### REQUIRED ACTION
Below is a listing; repeat exactly the lines from the one containing "the slot holds the" to the one containing "h → h = new)", both included.

### TASK INPUTS
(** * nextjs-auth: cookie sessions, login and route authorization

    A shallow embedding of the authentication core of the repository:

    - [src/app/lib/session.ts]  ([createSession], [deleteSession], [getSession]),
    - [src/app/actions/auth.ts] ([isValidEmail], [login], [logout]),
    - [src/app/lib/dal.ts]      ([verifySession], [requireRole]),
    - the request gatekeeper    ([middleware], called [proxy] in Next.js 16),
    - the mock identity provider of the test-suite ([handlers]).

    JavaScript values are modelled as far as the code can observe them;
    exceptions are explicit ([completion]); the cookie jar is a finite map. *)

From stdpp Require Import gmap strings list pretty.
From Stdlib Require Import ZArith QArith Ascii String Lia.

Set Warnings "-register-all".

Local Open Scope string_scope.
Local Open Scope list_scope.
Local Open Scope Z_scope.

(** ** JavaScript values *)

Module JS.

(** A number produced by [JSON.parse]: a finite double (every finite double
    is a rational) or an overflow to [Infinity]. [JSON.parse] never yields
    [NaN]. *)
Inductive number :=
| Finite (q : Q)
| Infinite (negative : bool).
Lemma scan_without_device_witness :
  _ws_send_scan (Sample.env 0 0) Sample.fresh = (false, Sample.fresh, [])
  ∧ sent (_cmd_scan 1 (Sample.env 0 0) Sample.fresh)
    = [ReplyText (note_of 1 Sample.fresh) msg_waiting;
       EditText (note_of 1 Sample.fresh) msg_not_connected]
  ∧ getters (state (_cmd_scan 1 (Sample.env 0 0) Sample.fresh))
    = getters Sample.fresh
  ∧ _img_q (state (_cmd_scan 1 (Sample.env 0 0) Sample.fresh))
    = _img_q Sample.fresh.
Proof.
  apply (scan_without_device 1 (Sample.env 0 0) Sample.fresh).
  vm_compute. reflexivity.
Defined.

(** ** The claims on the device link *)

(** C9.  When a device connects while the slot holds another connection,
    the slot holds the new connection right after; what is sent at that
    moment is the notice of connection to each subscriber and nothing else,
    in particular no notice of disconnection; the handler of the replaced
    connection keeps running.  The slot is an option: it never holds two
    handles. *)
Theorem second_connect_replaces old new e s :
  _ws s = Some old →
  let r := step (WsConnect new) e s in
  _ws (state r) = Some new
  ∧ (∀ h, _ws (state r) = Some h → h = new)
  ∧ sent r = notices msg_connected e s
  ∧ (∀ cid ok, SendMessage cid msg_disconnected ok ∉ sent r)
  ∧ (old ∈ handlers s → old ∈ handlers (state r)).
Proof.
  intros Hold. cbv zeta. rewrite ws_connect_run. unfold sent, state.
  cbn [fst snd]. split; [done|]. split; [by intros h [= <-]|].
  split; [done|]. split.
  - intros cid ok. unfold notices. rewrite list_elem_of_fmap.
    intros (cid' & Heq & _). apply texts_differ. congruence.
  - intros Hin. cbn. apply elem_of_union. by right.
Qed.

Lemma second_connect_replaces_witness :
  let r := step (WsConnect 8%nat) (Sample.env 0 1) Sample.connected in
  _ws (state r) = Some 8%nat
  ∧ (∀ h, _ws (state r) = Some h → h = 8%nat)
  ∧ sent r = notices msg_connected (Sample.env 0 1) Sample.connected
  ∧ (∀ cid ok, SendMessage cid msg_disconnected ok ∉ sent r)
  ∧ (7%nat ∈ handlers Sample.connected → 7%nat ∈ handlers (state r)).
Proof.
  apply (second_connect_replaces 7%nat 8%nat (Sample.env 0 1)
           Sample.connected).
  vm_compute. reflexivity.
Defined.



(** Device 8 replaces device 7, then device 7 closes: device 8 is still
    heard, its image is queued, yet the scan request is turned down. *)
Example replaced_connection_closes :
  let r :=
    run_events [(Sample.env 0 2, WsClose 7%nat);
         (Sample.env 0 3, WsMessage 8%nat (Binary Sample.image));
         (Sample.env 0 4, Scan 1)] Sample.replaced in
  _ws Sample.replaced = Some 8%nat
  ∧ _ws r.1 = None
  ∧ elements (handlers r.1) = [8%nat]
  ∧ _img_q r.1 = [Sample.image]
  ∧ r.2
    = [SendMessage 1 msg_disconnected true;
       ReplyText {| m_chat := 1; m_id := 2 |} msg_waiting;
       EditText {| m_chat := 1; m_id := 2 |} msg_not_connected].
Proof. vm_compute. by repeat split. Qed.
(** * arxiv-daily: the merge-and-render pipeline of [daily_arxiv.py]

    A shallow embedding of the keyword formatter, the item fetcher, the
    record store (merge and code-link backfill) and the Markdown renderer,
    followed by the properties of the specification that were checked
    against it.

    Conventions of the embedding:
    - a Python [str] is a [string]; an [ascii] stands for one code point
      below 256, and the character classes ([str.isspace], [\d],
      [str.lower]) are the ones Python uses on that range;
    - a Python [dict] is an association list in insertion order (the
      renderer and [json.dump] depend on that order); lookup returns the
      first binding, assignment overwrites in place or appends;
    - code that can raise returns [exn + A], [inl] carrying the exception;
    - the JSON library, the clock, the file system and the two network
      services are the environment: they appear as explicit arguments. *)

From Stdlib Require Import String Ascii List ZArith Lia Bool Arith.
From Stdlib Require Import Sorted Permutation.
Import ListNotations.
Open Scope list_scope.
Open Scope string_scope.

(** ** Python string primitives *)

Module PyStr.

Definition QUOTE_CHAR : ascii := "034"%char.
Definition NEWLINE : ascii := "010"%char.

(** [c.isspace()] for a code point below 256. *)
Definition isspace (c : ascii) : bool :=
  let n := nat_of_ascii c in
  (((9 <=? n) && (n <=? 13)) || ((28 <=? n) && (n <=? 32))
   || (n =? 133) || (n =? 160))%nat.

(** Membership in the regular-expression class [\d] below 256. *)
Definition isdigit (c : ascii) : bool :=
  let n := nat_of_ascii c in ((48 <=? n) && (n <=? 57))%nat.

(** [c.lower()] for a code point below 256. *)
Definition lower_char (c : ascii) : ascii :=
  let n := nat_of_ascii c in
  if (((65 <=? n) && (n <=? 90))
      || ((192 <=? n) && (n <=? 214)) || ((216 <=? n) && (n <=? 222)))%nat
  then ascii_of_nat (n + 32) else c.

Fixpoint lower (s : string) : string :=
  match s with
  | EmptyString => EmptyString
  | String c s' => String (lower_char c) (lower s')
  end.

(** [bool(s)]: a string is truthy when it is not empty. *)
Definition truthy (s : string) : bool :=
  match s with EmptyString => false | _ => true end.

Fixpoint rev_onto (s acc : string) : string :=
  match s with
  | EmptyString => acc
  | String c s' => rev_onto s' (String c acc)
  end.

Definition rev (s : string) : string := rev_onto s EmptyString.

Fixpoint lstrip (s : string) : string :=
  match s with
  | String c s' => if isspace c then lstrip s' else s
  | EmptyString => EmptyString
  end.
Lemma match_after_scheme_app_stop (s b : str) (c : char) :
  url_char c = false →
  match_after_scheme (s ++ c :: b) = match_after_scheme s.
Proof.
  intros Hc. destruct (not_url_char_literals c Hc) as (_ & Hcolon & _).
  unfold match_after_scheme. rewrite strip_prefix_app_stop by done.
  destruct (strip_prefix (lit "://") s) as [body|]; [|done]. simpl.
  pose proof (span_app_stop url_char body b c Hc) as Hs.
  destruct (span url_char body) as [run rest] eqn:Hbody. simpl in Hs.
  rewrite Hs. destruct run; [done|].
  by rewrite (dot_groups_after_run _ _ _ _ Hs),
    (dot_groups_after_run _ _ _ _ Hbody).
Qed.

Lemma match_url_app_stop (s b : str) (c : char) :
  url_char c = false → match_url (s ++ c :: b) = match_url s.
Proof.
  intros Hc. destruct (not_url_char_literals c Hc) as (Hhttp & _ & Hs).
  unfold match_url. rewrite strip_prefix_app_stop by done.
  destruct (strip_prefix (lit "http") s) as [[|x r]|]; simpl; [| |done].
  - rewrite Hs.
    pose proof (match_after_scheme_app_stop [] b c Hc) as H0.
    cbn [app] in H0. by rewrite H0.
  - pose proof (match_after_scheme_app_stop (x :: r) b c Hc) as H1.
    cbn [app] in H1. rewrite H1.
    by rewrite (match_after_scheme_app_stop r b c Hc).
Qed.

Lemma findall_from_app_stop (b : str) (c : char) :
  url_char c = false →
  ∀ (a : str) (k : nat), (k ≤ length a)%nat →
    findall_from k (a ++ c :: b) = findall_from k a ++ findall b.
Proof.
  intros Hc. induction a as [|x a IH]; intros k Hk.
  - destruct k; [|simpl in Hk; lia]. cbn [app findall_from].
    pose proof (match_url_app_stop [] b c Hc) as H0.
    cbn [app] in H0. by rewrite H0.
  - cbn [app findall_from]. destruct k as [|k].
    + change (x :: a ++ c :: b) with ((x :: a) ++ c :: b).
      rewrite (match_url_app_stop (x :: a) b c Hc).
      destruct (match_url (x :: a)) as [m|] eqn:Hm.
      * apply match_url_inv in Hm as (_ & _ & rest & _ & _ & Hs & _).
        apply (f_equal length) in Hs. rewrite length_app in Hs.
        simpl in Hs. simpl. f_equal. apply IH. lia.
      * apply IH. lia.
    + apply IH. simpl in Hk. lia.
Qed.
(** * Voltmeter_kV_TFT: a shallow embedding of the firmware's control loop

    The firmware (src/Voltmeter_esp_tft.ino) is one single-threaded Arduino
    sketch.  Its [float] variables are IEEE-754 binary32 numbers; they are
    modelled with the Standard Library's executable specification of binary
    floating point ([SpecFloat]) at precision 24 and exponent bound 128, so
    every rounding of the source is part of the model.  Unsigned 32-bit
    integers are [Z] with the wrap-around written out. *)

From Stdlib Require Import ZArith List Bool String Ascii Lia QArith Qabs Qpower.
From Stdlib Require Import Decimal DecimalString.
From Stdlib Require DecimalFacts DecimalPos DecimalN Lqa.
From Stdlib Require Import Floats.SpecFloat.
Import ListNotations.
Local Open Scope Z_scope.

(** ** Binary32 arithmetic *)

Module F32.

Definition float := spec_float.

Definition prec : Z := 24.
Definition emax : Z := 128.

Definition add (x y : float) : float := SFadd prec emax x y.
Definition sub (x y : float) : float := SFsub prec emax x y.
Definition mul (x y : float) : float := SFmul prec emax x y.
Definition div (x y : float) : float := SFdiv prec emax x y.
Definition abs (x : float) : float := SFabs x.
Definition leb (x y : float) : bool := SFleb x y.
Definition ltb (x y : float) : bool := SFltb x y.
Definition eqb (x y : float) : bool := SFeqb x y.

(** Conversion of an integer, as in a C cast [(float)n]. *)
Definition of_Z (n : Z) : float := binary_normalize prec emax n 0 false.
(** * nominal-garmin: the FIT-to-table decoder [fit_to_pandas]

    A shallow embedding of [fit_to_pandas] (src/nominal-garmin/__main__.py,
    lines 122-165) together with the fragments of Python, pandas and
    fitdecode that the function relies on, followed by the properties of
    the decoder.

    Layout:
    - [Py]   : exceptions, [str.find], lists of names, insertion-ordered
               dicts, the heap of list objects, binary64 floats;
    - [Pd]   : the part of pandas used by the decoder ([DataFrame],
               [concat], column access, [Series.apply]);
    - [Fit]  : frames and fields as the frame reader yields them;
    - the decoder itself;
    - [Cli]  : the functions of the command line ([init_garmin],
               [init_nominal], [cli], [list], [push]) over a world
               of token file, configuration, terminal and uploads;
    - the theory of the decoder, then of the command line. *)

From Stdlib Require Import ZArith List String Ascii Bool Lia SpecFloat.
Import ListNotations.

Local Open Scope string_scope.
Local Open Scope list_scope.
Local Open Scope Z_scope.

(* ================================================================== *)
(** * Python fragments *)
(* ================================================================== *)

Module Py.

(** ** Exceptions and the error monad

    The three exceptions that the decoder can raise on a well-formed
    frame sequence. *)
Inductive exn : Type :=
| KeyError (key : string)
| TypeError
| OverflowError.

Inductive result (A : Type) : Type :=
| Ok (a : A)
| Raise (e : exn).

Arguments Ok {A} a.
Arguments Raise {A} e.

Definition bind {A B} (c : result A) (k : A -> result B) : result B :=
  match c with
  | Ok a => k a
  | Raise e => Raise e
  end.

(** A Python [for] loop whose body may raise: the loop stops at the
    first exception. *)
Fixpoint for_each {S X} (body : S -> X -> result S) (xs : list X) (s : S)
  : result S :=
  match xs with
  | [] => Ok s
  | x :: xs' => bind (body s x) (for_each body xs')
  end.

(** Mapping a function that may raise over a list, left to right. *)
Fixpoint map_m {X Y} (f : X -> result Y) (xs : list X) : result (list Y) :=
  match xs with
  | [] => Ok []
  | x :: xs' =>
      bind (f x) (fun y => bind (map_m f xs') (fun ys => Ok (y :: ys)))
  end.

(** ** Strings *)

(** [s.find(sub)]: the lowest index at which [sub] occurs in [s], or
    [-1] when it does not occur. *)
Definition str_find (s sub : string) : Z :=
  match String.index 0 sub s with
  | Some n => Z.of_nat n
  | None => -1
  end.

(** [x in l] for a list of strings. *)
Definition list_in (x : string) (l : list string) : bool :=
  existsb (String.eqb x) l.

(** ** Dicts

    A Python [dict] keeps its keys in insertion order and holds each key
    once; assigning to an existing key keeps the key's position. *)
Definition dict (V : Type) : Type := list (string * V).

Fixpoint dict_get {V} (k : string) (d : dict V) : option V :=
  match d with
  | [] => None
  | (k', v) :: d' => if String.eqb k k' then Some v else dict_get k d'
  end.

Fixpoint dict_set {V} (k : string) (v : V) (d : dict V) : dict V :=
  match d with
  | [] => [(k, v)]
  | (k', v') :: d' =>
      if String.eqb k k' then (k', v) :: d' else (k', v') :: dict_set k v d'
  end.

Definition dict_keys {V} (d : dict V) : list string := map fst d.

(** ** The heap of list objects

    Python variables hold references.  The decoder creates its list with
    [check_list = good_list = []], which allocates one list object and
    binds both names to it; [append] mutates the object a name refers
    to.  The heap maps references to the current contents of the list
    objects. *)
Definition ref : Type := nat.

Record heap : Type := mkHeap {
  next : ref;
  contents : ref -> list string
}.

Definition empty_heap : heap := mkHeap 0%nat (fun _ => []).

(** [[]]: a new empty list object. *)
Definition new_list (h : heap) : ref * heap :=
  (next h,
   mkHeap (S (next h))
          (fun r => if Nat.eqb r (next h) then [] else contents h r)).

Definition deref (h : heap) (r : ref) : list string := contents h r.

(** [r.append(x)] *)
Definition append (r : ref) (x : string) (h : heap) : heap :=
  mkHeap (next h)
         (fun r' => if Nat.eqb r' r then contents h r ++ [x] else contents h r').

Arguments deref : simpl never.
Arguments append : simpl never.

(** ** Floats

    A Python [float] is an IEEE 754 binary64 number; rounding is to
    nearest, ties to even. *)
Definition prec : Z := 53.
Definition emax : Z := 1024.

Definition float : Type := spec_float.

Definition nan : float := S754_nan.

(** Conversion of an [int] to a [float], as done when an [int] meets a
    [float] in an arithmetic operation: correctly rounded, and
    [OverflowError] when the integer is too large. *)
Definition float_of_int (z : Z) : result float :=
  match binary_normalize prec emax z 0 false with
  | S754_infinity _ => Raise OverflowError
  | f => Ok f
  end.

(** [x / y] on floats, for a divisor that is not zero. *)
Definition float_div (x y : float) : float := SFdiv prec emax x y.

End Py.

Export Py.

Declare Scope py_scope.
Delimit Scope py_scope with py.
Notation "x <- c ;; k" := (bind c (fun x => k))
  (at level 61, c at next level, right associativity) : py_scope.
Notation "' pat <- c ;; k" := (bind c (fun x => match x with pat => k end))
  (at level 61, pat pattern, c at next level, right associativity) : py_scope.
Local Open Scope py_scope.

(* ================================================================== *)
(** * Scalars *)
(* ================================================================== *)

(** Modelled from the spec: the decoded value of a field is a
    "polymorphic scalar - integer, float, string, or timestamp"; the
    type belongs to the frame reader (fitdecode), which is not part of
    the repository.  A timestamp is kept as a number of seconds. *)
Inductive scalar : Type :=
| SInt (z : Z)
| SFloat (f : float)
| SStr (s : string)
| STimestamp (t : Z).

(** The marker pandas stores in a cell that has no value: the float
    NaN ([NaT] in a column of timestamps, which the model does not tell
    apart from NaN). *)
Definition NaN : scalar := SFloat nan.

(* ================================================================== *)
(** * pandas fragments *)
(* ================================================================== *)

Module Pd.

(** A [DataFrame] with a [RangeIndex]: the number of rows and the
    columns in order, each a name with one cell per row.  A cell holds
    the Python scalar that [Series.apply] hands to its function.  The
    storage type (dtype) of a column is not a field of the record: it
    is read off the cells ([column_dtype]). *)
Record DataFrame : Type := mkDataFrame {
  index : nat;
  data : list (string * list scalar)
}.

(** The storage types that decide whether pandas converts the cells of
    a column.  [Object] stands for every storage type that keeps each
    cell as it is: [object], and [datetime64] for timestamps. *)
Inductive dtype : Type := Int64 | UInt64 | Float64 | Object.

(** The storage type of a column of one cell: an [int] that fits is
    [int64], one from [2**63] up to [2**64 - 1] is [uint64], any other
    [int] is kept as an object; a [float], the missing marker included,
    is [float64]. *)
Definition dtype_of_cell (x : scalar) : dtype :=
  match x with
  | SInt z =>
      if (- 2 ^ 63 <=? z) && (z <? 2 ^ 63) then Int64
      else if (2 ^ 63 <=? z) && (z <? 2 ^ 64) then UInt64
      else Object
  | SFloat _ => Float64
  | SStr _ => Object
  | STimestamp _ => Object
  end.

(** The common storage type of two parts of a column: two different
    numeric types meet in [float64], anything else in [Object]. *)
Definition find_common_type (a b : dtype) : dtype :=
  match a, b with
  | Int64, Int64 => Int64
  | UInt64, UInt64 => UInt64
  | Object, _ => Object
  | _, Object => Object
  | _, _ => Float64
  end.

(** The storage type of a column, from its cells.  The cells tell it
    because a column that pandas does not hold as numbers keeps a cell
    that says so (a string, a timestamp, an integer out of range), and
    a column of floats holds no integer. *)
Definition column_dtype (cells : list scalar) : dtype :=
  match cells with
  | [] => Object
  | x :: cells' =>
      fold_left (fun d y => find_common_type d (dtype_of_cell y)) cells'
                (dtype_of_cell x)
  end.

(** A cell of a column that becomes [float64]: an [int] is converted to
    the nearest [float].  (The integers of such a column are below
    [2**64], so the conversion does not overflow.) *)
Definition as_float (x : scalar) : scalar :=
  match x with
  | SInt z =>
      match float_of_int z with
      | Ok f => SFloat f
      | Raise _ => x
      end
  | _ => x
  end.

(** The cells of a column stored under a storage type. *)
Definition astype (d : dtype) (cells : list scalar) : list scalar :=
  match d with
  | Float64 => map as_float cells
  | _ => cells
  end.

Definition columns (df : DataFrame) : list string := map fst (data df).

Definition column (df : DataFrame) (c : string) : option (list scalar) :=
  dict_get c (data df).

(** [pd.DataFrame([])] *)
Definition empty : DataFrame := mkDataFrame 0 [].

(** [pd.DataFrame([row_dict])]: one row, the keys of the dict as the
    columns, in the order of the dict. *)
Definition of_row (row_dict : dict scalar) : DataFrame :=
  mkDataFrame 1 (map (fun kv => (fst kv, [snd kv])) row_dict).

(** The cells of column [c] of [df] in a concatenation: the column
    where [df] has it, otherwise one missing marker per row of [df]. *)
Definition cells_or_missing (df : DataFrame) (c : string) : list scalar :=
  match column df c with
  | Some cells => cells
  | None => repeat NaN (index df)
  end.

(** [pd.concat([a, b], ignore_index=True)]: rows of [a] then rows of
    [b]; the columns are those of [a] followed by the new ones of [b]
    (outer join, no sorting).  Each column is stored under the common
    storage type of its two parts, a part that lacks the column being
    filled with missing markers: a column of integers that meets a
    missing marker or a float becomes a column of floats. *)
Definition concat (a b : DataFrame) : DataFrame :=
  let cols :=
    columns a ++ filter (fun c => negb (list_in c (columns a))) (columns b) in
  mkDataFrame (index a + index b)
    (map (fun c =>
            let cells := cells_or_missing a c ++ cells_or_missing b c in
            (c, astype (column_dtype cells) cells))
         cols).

### RESPONSE
    the slot holds the new connection right after; what is sent at that
    moment is the notice of connection to each subscriber and nothing else,
    in particular no notice of disconnection; the handler of the replaced
    connection keeps running.  The slot is an option: it never holds two
    handles. *)
Theorem second_connect_replaces old new e s :
  _ws s = Some old →
  let r := step (WsConnect new) e s in
  _ws (state r) = Some new
  ∧ (∀ h, _ws (state r) = Some h → h = new)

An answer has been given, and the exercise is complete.